(** For a content type read from the store whose rows have distinct
    names.  Both lists hold all rows, so the validation makes two passes
    over them.  The first is field by field on the payload as submitted
    (no required field missing or empty, every value present passing its
    type, constraint and uniqueness checks) and injects the default of
    every optional field submitted without a value; the second meets each
    injected default as a present value and puts it through the checks of
    its field.  The validation succeeds exactly when both pass, returns
    the payload with the defaults, and otherwise reports the first
    failure of the first pass or, if there is none, the first default
    that fails. *)
Theorem validation_of_loaded_types
    (db : DB) (contentTypeID : N) (ct : ContentType) (data : gmap string Value) :
  first_content_type db contentTypeID = Some ct →
  NoDup (map Name (Fields ct)) →
  let out := ValidateContentEntryEnhanced db ct data in
  SEOFields ct = Fields ct ∧
  (out.2 = None
   ↔ ∀ f, In f (Fields ct) →
          field_verdict db (CtID ct) data f = None
          ∧ default_verdict db (CtID ct) data f = None) ∧
  (out.2 = None → out.1 = inject_defaults data (Fields ct) data) ∧
  (∀ e, out.2 = Some e →
     ∃ before f after,
       Fields ct = (before ++ f :: after)%list ∧
       ((Forall (λ g, field_verdict db (CtID ct) data g = None) before
         ∧ field_verdict db (CtID ct) data f = Some e)
        ∨ (Forall (λ g, field_verdict db (CtID ct) data g = None) (Fields ct)
           ∧ Forall (λ g, default_verdict db (CtID ct) data g = None) before
           ∧ default_verdict db (CtID ct) data f = Some e))).
Proof.
  intros Hct Hnodup out. subst out.
  destruct (first_content_type_loaded _ _ _ Hct) as [Hrows _].
  split; [done |].
  unfold ValidateContentEntryEnhanced. rewrite Hrows, validate_fields_app.
  set (rows := Fields ct) in *. set (ctID := CtID ct).
  pose proof (validate_fields_distinct db ctID data rows data Hnodup
                (λ _ _, eq_refl)) as Hfirst.
  destruct (validate_fields db ctID rows data) as [acc [e |]]; cbn [fst snd].
  { destruct Hfirst as (before & f & after & Heq & Hbefore & Hf).
    split; [| split; [done |]].
    - split; [done |]. intros Hall.
      destruct (Hall f) as [Hpass _]; [rewrite Heq; apply in_elt | congruence].
    - intros e' [= <-]. exists before, f, after. split; [done |]. by left. }
  destruct Hfirst as [Hall ->].
  rewrite Forall_forall in Hall. setoid_rewrite list_elem_of_In in Hall.
  set (acc := inject_defaults data rows data).
  pose proof (validate_fields_distinct db ctID acc rows acc Hnodup
                (λ _ _, eq_refl)) as Hsecond.
  assert (Hverdict : ∀ f, In f rows →
            field_verdict db ctID acc f = default_verdict db ctID data f).
  { intros f Hf. apply field_verdict_after_defaults; [done | done | by apply Hall]. }
  destruct (validate_fields db ctID rows acc) as [acc' [e |]]; cbn [fst snd].
  - destruct Hsecond as (before & f & after & Heq & Hbefore & Hf).
    assert (Hin : In f rows) by (rewrite Heq; apply in_elt).
    split; [| split; [done |]].
    + split; [done |]. intros Hboth.
      destruct (Hboth f Hin) as [_ Hdefault].
      rewrite <- (Hverdict f Hin) in Hdefault. congruence.
    + intros e' [= <-]. exists before, f, after. split; [done |]. right.
      split; [| split].
      * apply Forall_forall. intros g Hg. apply Hall. by apply list_elem_of_In.
      * rewrite Forall_forall in Hbefore |- *. intros g Hg.
        rewrite <- Hverdict; [by apply Hbefore |].
        rewrite Heq. apply in_or_app. left. by apply list_elem_of_In.
      * by rewrite <- Hverdict.
  - destruct Hsecond as [Hall2 Hacc']. split; [| split; [| done]].
    + split; [| done]. intros _ f Hf. split; [by apply Hall |].
      rewrite <- (Hverdict f Hf). rewrite Forall_forall in Hall2.
      apply Hall2. by apply list_elem_of_In.
    + intros _. rewrite Hacc'. unfold inject_defaults at 1.
      assert (Hstable : ∀ fs (m : gmap string Value),
                (∀ f, In f fs →
                      absent_or_empty (acc !! Name f)
                      && negb (String.eqb (DefaultValue f) "") = false) →
                fold_left (λ (a : gmap string Value) f,
                             if absent_or_empty (acc !! Name f)
                                && negb (String.eqb (DefaultValue f) "")
                             then <[Name f := VString (DefaultValue f)]> a
                             else a) fs m = m).
      { induction fs as [| g fs IH]; intros m Hfs; cbn [fold_left]; [done |].
        rewrite (Hfs g (or_introl eq_refl)). apply IH.
        intros f Hf. apply Hfs. by right. }
      apply Hstable. intros f Hf. unfold acc.
      rewrite (inject_defaults_lookup data rows data f Hnodup Hf).
      destruct (absent_or_empty (data !! Name f)) eqn:Hmissing; cbn [andb].
      * destruct (String.eqb_spec (DefaultValue f) "") as [Hdef | Hdef];
          cbn [negb]; [by rewrite andb_false_r |].
        cbn [absent_or_empty is_empty_value].
        by apply String.eqb_neq in Hdef as ->.
      * by rewrite Hmissing.
Qed.

Lemma validate_fields_extra_key db ctID fields k v :
  (∀ f, In f fields → Name f ≠ k) →
  ∀ data,
    validate_fields db ctID fields (<[k := v]> data)
    = (<[k := v]> (validate_fields db ctID fields data).1,
       (validate_fields db ctID fields data).2).
Proof.
  intros Hk. induction fields as [| f fields IH]; intros data;
    cbn [validate_fields]; [done |].
  assert (Hf : Name f ≠ k) by (apply Hk; by left).
  assert (IH' := IH (λ g Hg, Hk g (or_intror Hg))). clear IH.
  rewrite lookup_insert_ne by done.
  destruct (absent_or_empty (data !! Name f)).
  - destruct (Required f); [done |].
    destruct (negb (String.eqb (DefaultValue f) "")); [| apply IH'].
    rewrite insert_insert_ne by done. apply IH'.
  - destruct (present_field_checks _ _ _ _); [done | apply IH'].
Qed.
(** * FIRRTL folds and canonicalizations (lib/Dialect/FIRRTL/FIRRTLFolds.cpp)

    A shallow embedding of the fold hooks and rewrite patterns of the FIRRTL
    dialect.  Machine integers are [Z] with their conversions written out,
    LLVM's [APInt] is a width/value record whose operations fail where the
    library asserts, the IR is a finite map from value ids to defining
    operations, and the pattern rewriter is explicit state passing. *)

From Stdlib Require Import ZArith Lia Bool List.
From stdpp Require Import base decidable option gmap.
Import ListNotations.

Local Open Scope Z_scope.

(** ** Machine integers *)

Module Int32.
Definition modulus : Z := 2 ^ 32.
Definition half_modulus : Z := 2 ^ 31.

(** Conversion to [unsigned] (and unsigned arithmetic): reduction modulo 2^32. *)
Definition to_unsigned (z : Z) : Z := z mod modulus.

(** Conversion of an [unsigned] to [int]. *)
Definition to_int (z : Z) : Z :=
  let u := to_unsigned z in
  if u <? half_modulus then u else u - modulus.

Definition add (a b : Z) : Z := to_unsigned (a + b).
Definition sub (a b : Z) : Z := to_unsigned (a - b).
End Int32.

(** ** llvm::APInt *)

Module APInt.
Record t : Type := mk { getBitWidth : Z; getZExtValue : Z }.

#[global] Instance eq_dec : EqDecision t.
Proof. solve_decision. Defined.

(** A value of the class: at least one bit, payload within the width. *)
Definition wf (a : t) : Prop :=
  0 < getBitWidth a /\ 0 <= getZExtValue a < 2 ^ getBitWidth a.

(** [APInt(numBits, val)].  The constructor asserts [numBits != 0]
    ("We cannot create a zero bit APInt", XorPrimOp::fold) and keeps the
    low [numBits] bits of [val].  [None] is the failed assertion. *)
Definition make (numBits val : Z) : option t :=
  if numBits =? 0 then None else Some (mk numBits (val mod 2 ^ numBits)).

Definition isNullValue (a : t) : bool := getZExtValue a =? 0.
Definition isOneValue (a : t) : bool := getZExtValue a =? 1.

(** The payload read as a two's-complement number. *)
Definition getSExtValue (a : t) : Z :=
  if getZExtValue a <? 2 ^ (getBitWidth a - 1)
  then getZExtValue a
  else getZExtValue a - 2 ^ getBitWidth a.

(** [lshr(shiftAmt)]: asserts [shiftAmt <= BitWidth]. *)
Definition lshr (a : t) (shiftAmt : Z) : option t :=
  if getBitWidth a <? shiftAmt then None
  else Some (mk (getBitWidth a) (Z.shiftr (getZExtValue a) shiftAmt)).

(** [ashr(shiftAmt)]: asserts [shiftAmt <= BitWidth]; the sign bit is
    shifted in. *)
Definition ashr (a : t) (shiftAmt : Z) : option t :=
  if getBitWidth a <? shiftAmt then None
  else Some (mk (getBitWidth a)
                (Z.shiftr (getSExtValue a) shiftAmt mod 2 ^ getBitWidth a)).

(** [trunc(width)]: asserts [width < BitWidth] and [width != 0]. *)
Definition trunc (a : t) (width : Z) : option t :=
  if (width <? getBitWidth a) && negb (width =? 0)
  then Some (mk width (getZExtValue a mod 2 ^ width))
  else None.

Definition truncOrSelf (a : t) (width : Z) : option t :=
  if width <? getBitWidth a then trunc a width else Some a.

(** [operator^]: asserts equal bit widths. *)
Definition xor (a b : t) : option t :=
  if getBitWidth a =? getBitWidth b
  then Some (mk (getBitWidth a) (Z.lxor (getZExtValue a) (getZExtValue b)))
  else None.
End APInt.

(** ** Types, values and operations of the dialect *)

(** [IntType]: [SInt] or [UInt] with a width that may be unknown.  The class
    stores the width as a non-negative number or the sentinel -1. *)
Record IntType : Type := mkIntType { isSigned : bool; getWidth : option N }.

#[global] Instance IntType_eq_dec : EqDecision IntType.
Proof. solve_decision. Defined.

Definition isUnsigned (ty : IntType) : bool := negb (isSigned ty).

Definition getWidthOrSentinel (ty : IntType) : Z :=
  match getWidth ty with
  | Some w => Z.of_N w
  | None => -1
  end.

Definition hasWidth (ty : IntType) : bool :=
  match getWidth ty with Some _ => true | None => false end.

Definition UInt (w : N) : IntType := mkIntType false (Some w).
Definition SInt (w : N) : IntType := mkIntType true (Some w).

(** [mlir::Value]: a handle with an identity and a type.  [==] on values is
    identity. *)
Record Value : Type := mkValue { valueId : positive; getType : IntType }.

#[global] Instance Value_eq_dec : EqDecision Value.
Proof. solve_decision. Defined.

(** The operations the folds and patterns look at.  Every operation carries
    its declared result type first; integer attributes are the [uint32_t]
    the accessors return. *)
Inductive Operation : Type :=
| ConstantOp (ty : IntType) (value : APInt.t)
| DivPrimOp (ty : IntType) (lhs rhs : Value)
| XorPrimOp (ty : IntType) (lhs rhs : Value)
| AsSIntPrimOp (ty : IntType) (input : Value)
| AsUIntPrimOp (ty : IntType) (input : Value)
| CatPrimOp (ty : IntType) (lhs rhs : Value)
| BitsPrimOp (ty : IntType) (input : Value) (hi lo : Z)
| HeadPrimOp (ty : IntType) (input : Value) (amount : Z)
| TailPrimOp (ty : IntType) (input : Value) (amount : Z)
| ShrPrimOp (ty : IntType) (input : Value) (amount : Z).

#[global] Instance Operation_eq_dec : EqDecision Operation.
Proof. solve_decision. Defined.

Definition opType (op : Operation) : IntType :=
  match op with
  | ConstantOp ty _ | DivPrimOp ty _ _ | XorPrimOp ty _ _
  | AsSIntPrimOp ty _ | AsUIntPrimOp ty _ | CatPrimOp ty _ _
  | BitsPrimOp ty _ _ _ | HeadPrimOp ty _ _ | TailPrimOp ty _ _
  | ShrPrimOp ty _ _ => ty
  end.
Lemma replicate_init_built {A} (P : A -> Prop) (c : Init A) (s : nat) :
  (forall k, exists a, c k = Ok (a, k + s) /\ P a) ->
  forall n k, exists l, replicate_init n c k = Ok (l, k + n * s) /\
    length l = n /\ Forall P l.
Proof.
  intros Hc. induction n as [|n IH]; intros k.
  - exists []. cbn. rewrite Nat.add_0_r. split; [reflexivity|]. split; [reflexivity|].
    constructor.
  - destruct (Hc k) as (a & Ea & Pa).
    destruct (IH (k + s)) as (l & El & Ll & Fl).
    exists (a :: l). cbn [replicate_init]. unfold ibind at 1. rewrite Ea.
    unfold ibind at 1. rewrite El. unfold iret.
    replace (k + s + n * s) with (k + S n * s) by lia.
    split; [reflexivity|]. split; [cbn; lia|]. constructor; assumption.
Qed.

Lemma replicate_init_rejects {A} (c : Init A) (e : error) (n : nat) :
  (forall k, c k = Raise e) ->
  forall k, replicate_init (S n) c k = Raise e.
Proof.
  intros Hc k. cbn [replicate_init]. unfold ibind at 1. rewrite Hc. reflexivity.
Qed.

Lemma EncoderLayer_init_rejects (rng : Rng) (args : Args.t) (k : nat) :
  ~ (0 <= Args.drop_ratio args <= 1)%R ->
  EncoderLayer.init rng args k = Raise ValueError.
Proof.
  intros Hp. unfold EncoderLayer.init, Attention.init, ibind.
  rewrite (Dropout_init_rejects rng _ k Hp). reflexivity.
Qed.

Lemma DecoderLayer_init_rejects (rng : Rng) (args : Args.t) (k : nat) :
  ~ (0 <= Args.drop_ratio args <= 1)%R ->
  DecoderLayer.init rng args k = Raise ValueError.
Proof.
  intros Hp. unfold DecoderLayer.init, Attention.init, ibind.
  rewrite (Dropout_init_rejects rng _ k Hp). reflexivity.
Qed.

Lemma Encoder_init_built (rng : Rng) (out : Linear.t) (args : Args.t) (V k : nat) :
  size (Linear.weight out) = [V; Args.d_model args] ->
  (0 <= Args.drop_ratio args <= 1)%R ->
  exists e, Encoder.init rng out args k = Ok (e, k + Args.n_layers args * 16 + 1) /\
    encoder_built_as e V (Args.d_model args) (Args.d_hidden args) (Args.n_heads args) /\
    length (Encoder.layers e) = Args.n_layers args /\
    Encoder.out e = out /\ Encoder.d_model e = Args.d_model args.
Proof.
  intros Hw Hp.
  destruct (replicate_init_built
              (fun l => encoder_layer_built_as l (Args.d_model args)
                          (Args.d_hidden args) (Args.n_heads args))
              (EncoderLayer.init rng args) 16
              (fun k => EncoderLayer_init_built rng args k Hp)
              (Args.n_layers args) k) as (ls & Els & Lls & Fls).
  eexists. split.
  - unfold Encoder.init, ibind at 1. rewrite Els.
    unfold ibind at 1. rewrite (Dropout_init_ok rng _ _ Hp). unfold iret.
    replace (S (k + Args.n_layers args * 16)) with (k + Args.n_layers args * 16 + 1)
      by lia.
    reflexivity.
  - cbn. split; [split; assumption|]. repeat split; assumption.
Qed.

Lemma Decoder_init_built (rng : Rng) (out : Linear.t) (args : Args.t)
  (g : list (Tensor R) -> result (Tensor nat))
  (bs : list (Tensor R) -> Z -> R -> result (Tensor nat)) (V k : nat) :
  size (Linear.weight out) = [V; Args.d_model args] ->
  (0 <= Args.drop_ratio args <= 1)%R ->
  exists d, Decoder.init rng out args g bs k
            = Ok (d, k + Args.n_layers args * 26 + 1) /\
    decoder_built_as d V (Args.d_model args) (Args.d_hidden args) (Args.n_heads args) /\
    length (Decoder.layers d) = Args.n_layers args /\
    Decoder.out d = out /\ Decoder.d_model d = Args.d_model args.
Proof.
  intros Hw Hp.
  destruct (replicate_init_built
              (fun l => decoder_layer_built_as l (Args.d_model args)
                          (Args.d_hidden args) (Args.n_heads args))
              (DecoderLayer.init rng args) 26
              (fun k => DecoderLayer_init_built rng args k Hp)
              (Args.n_layers args) k) as (ls & Els & Lls & Fls).
  eexists. split.
  - unfold Decoder.init, ibind at 1. rewrite Els.
    unfold ibind at 1. rewrite (Dropout_init_ok rng _ _ Hp). unfold iret.
    replace (S (k + Args.n_layers args * 26)) with (k + Args.n_layers args * 26 + 1)
      by lia.
    reflexivity.
  - cbn. split; [split; assumption|]. repeat split; assumption.
Qed.

Lemma Encoder_init_rejects (rng : Rng) (out : Linear.t) (args : Args.t) (k : nat) :
  ~ (0 <= Args.drop_ratio args <= 1)%R ->
  Encoder.init rng out args k = Raise ValueError.
Proof.
  intros Hp. unfold Encoder.init.
  destruct (Args.n_layers args) as [|n].
  - cbn [replicate_init]. unfold ibind, iret.
    rewrite (Dropout_init_rejects rng _ k Hp). reflexivity.
  - unfold ibind at 1.
    rewrite (replicate_init_rejects (EncoderLayer.init rng args) ValueError n
               (fun k => EncoderLayer_init_rejects rng args k Hp)).
    reflexivity.
Qed.

Lemma Decoder_init_rejects (rng : Rng) (out : Linear.t) (args : Args.t)
  (g : list (Tensor R) -> result (Tensor nat))
  (bs : list (Tensor R) -> Z -> R -> result (Tensor nat)) (k : nat) :
  ~ (0 <= Args.drop_ratio args <= 1)%R ->
  Decoder.init rng out args g bs k = Raise ValueError.
Proof.
  intros Hp. unfold Decoder.init.
  destruct (Args.n_layers args) as [|n].
  - cbn [replicate_init]. unfold ibind, iret.
    rewrite (Dropout_init_rejects rng _ k Hp). reflexivity.
  - unfold ibind at 1.
    rewrite (replicate_init_rejects (DecoderLayer.init rng args) ValueError n
               (fun k => DecoderLayer_init_rejects rng args k Hp)).
    reflexivity.
Qed.

(** ** Layers, constructors and the number of heads *)

(** X11: the constructors of the layers accept any number of heads,
    and it is the call that needs a number of heads dividing the width:
    an encoder layer and a decoder layer whose extents are those the
    constructors give keep the size [[B; T; D]] of their input when the
    positive number of heads divides [D], and raise an error when it does
    not (the split into heads of the first self-attention fails). *)
Theorem layers_need_divisible_width (rng : Rng) (args : Args.t) :
  (0 <= Args.drop_ratio args <= 1)%R ->
  (forall k, exists el k', EncoderLayer.init rng args k = Ok (el, k') /\
     encoder_layer_built_as el (Args.d_model args) (Args.d_hidden args)
       (Args.n_heads args)) /\
  (forall k, exists dl k', DecoderLayer.init rng args k = Ok (dl, k') /\
     decoder_layer_built_as dl (Args.d_model args) (Args.d_hidden args)
       (Args.n_heads args)) /\
  forall (el : EncoderLayer.t) (dl : DecoderLayer.t) (x enc : Tensor R)
    (B T Tk D h N : nat),
    encoder_layer_built_as el D h N -> decoder_layer_built_as dl D h N ->
    size x = [B; T; D] -> size enc = [B; Tk; D] -> 0 < N ->
    (Nat.divide N D ->
       (exists y, EncoderLayer.forward el x = Ok y /\ size y = [B; T; D]) /\
       (exists y, DecoderLayer.forward dl x enc = Ok y /\ size y = [B; T; D])) /\
    (~ Nat.divide N D ->
       (exists e, EncoderLayer.forward el x = Raise e) /\
       (exists e, DecoderLayer.forward dl x enc = Raise e)).
Proof.
  intros Hp. split; [|split].
  - intros k. destruct (EncoderLayer_init_built rng args k Hp) as (el & Ee & Hb).
    exists el. eexists. split; [exact Ee|exact Hb].
  - intros k. destruct (DecoderLayer_init_built rng args k Hp) as (dl & Ed & Hb).
    exists dl. eexists. split; [exact Ed|exact Hb].
  - intros el dl x enc B T Tk D h N Hel Hdl Hx He HN. split.
    + intros Hdiv. split.
      * exact (EncoderLayer_forward_ok el x B T D h N Hel HN Hdiv Hx).
      * destruct (DecoderLayer_forward_steps dl x enc B T Tk D h N Hdl HN Hdiv Hx He)
          as (x1 & x2 & y & _ & _ & _ & _ & _ & Sy & Ey).
        exists y. split; assumption.
    + intros Hnd. destruct Hel as (Hm & _). destruct Hdl as (Hm' & _).
      unfold EncoderLayer.forward, DecoderLayer.forward.
      rewrite (attention_block_indivisible _ x x x B T D N Hm Hnd Hx Hx Hx).
      rewrite (attention_block_indivisible _ x x x B T D N Hm' Hnd Hx Hx Hx).
      split; eexists; reflexivity.
Qed.

Lemma layers_need_divisible_width_witness :
  (exists el k', EncoderLayer.init rng0 args_ex 0 = Ok (el, k') /\
     encoder_layer_built_as el 8 16 2) /\
  (exists e, EncoderLayer.forward (encoder_layer_ex 3 4 2) (zeros [1; 2; 3]) = Raise e) /\
  (exists e, DecoderLayer.forward (decoder_layer_ex 3 4 2) (zeros [1; 2; 3])
               (zeros [1; 1; 3]) = Raise e).
Proof.
  assert (Hp : (0 <= Args.drop_ratio args_ex <= 1)%R) by (cbn; lra).
  destruct (layers_need_divisible_width rng0 args_ex Hp) as (Hinit & _ & Hfw).
  split; [exact (Hinit 0)|].
  assert (Hel : encoder_layer_built_as (encoder_layer_ex 3 4 2) 3 4 2)
    by (repeat split; reflexivity).
  assert (Hdl : decoder_layer_built_as (decoder_layer_ex 3 4 2) 3 4 2)
    by (repeat split; reflexivity).
  destruct (Hfw (encoder_layer_ex 3 4 2) (decoder_layer_ex 3 4 2)
              (zeros [1; 2; 3]) (zeros [1; 1; 3]) 1 2 1 3 4 2
              Hel Hdl eq_refl eq_refl Nat.lt_0_2) as (_ & Hr).
  apply Hr. intros [z Hz]. lia.
Defined.

(** ** Training mode of [Transformer.forward] *)

Section SoftmaxRows.
Local Open Scope R_scope.

Lemma softmax_finite_row (l : Tensor R) (L : list nat) (V : nat) (I : list nat) :
  size l = L ++ [V] -> (0 < V)%nat ->
  (forall v, 0 < data (softmax (tmap Finite l)) (I ++ [v])) /\
  rsum V (fun v => data (softmax (tmap Finite l)) (I ++ [v])) = 1.
Proof.
  intros Hl HV.
  destruct (softmax_spec (tmap Finite l) L V Hl) as (_ & Ds).
  assert (Hpos : 0 < rsum V (fun j' => xexp (data (tmap Finite l) (I ++ [j'])))).
  { apply (rsum_pos V _ 0%nat HV).
    - cbn. apply exp_pos.
    - intros j _. cbn. left. apply exp_pos. }
  split.
  - intros v. rewrite Ds. apply Rdiv_lt_0_compat; [cbn; apply exp_pos|exact Hpos].
  - rewrite (rsum_ext V _
               (fun v => xexp (data (tmap Finite l) (I ++ [v]))
                         * / rsum V (fun j' => xexp (data (tmap Finite l) (I ++ [j'])))))
      by (intros v _; rewrite Ds; reflexivity).
    rewrite rsum_scal. apply Rinv_r. lra.
Qed.

End SoftmaxRows.

Lemma Transformer_training_ok (self : Transformer.t)
  (src trg : Tensor nat) (beam : Z) (alpha : R) (B Ts T Vs V D h N : nat) :
  encoder_built_as (Transformer.encoder self) Vs D h N ->
  decoder_built_as (Transformer.decoder self) V D h N ->
  Linear.in_features (Decoder.out (Transformer.decoder self)) = D ->
  Linear.out_features (Decoder.out (Transformer.decoder self)) = V ->
  tokens_in src B Ts Vs -> tokens_in trg B T V ->
  0 < Ts -> 0 < T -> 0 < V -> Nat.Even D -> 0 < N -> Nat.divide N D ->
  exists encoding out probs,
    Transformer.forward self src trg false beam alpha true
    = ([Transformer.InvEncoder src; Transformer.InvDecoder trg encoding;
        Transformer.InvOut out],
       Ok (Transformer.OutProbs out probs)) /\
    size out = [B; T; D] /\ size probs = [B; T; V] /\
    forall b t,
      (forall v, (0 < data probs [b; t; v])%R) /\
      rsum V (fun v => data probs [b; t; v]) = 1%R.
Proof.
  intros He Hd Hin Hout Hsrc Htrg HTs HT HV HD HN Hdiv.
  destruct (Encoder_forward_ok _ src B Ts Vs D h N He Hsrc HTs HD HN Hdiv)
    as (encoding & Ee & _ & Fe).
  destruct (Decoder_forward_ok _ trg encoding B T V D h N Hd Htrg
              (encodings_of_sizes B Ts D encoding Fe) HT HD HN Hdiv)
    as (x0 & out & _ & _ & Eo & So).
  destruct (Linear_forward_size _ out [B; T] D So Hin) as (logits & El & Sl).
  rewrite Hout in Sl.
  exists encoding, out, (softmax (tmap Finite logits)).
  split.
  { rewrite (forward_training self src trg beam alpha encoding true Ee).
    rewrite Eo. cbn [bind]. rewrite El. reflexivity. }
  split; [exact So|].
  split.
  { exact (proj1 (softmax_spec (tmap Finite logits) [B; T] V Sl)). }
  intros b t. exact (softmax_finite_row logits [B; T] V [b; t] Sl HV).
Qed.

(** X13: in training mode with [return_probs], a transformer whose two
    stacks have the same even width [D], a multiple of the number of
    heads, runs the encoder, the decoder and the projection, in this
    order, and returns the decoder output of size [[B; T; D]] with a
    tensor of size [[B; T; V]] whose rows are probability distributions
    over the target vocabulary: positive entries that sum to 1. *)
Theorem transformer_training_probs (self : Transformer.t)
  (src trg : Tensor nat) (beam : Z) (alpha : R) (B Ts T Vs V D h N : nat) :
  encoder_built_as (Transformer.encoder self) Vs D h N ->
  decoder_built_as (Transformer.decoder self) V D h N ->
  Linear.in_features (Decoder.out (Transformer.decoder self)) = D ->
  Linear.out_features (Decoder.out (Transformer.decoder self)) = V ->
  tokens_in src B Ts Vs -> tokens_in trg B T V ->
  0 < Ts -> 0 < T -> 0 < V -> Nat.Even D -> 0 < N -> Nat.divide N D ->
  exists encoding out probs,
    Transformer.forward self src trg false beam alpha true
    = ([Transformer.InvEncoder src; Transformer.InvDecoder trg encoding;
        Transformer.InvOut out],
       Ok (Transformer.OutProbs out probs)) /\
    size out = [B; T; D] /\ size probs = [B; T; V] /\
    forall b t,
      (forall v, (0 < data probs [b; t; v])%R) /\
      rsum V (fun v => data probs [b; t; v]) = 1%R.
Proof.
  intros He Hd Hin Hout Hsrc Htrg HTs HT HV HD HN Hdiv.
  exact (Transformer_training_ok self src trg beam alpha B Ts T Vs V D h N
           He Hd Hin Hout Hsrc Htrg HTs HT HV HD HN Hdiv).
Qed.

* _EXERCISE DESCRIPTION_
When a line in the material contains the string "BitsPrimOp", copy that line.

* _SOLUTION FOR THIS EXERCISE_
| BitsPrimOp (ty : IntType) (input : Value) (hi lo : Z)
  | BitsPrimOp ty _ _ _ | HeadPrimOp ty _ _ | TailPrimOp ty _ _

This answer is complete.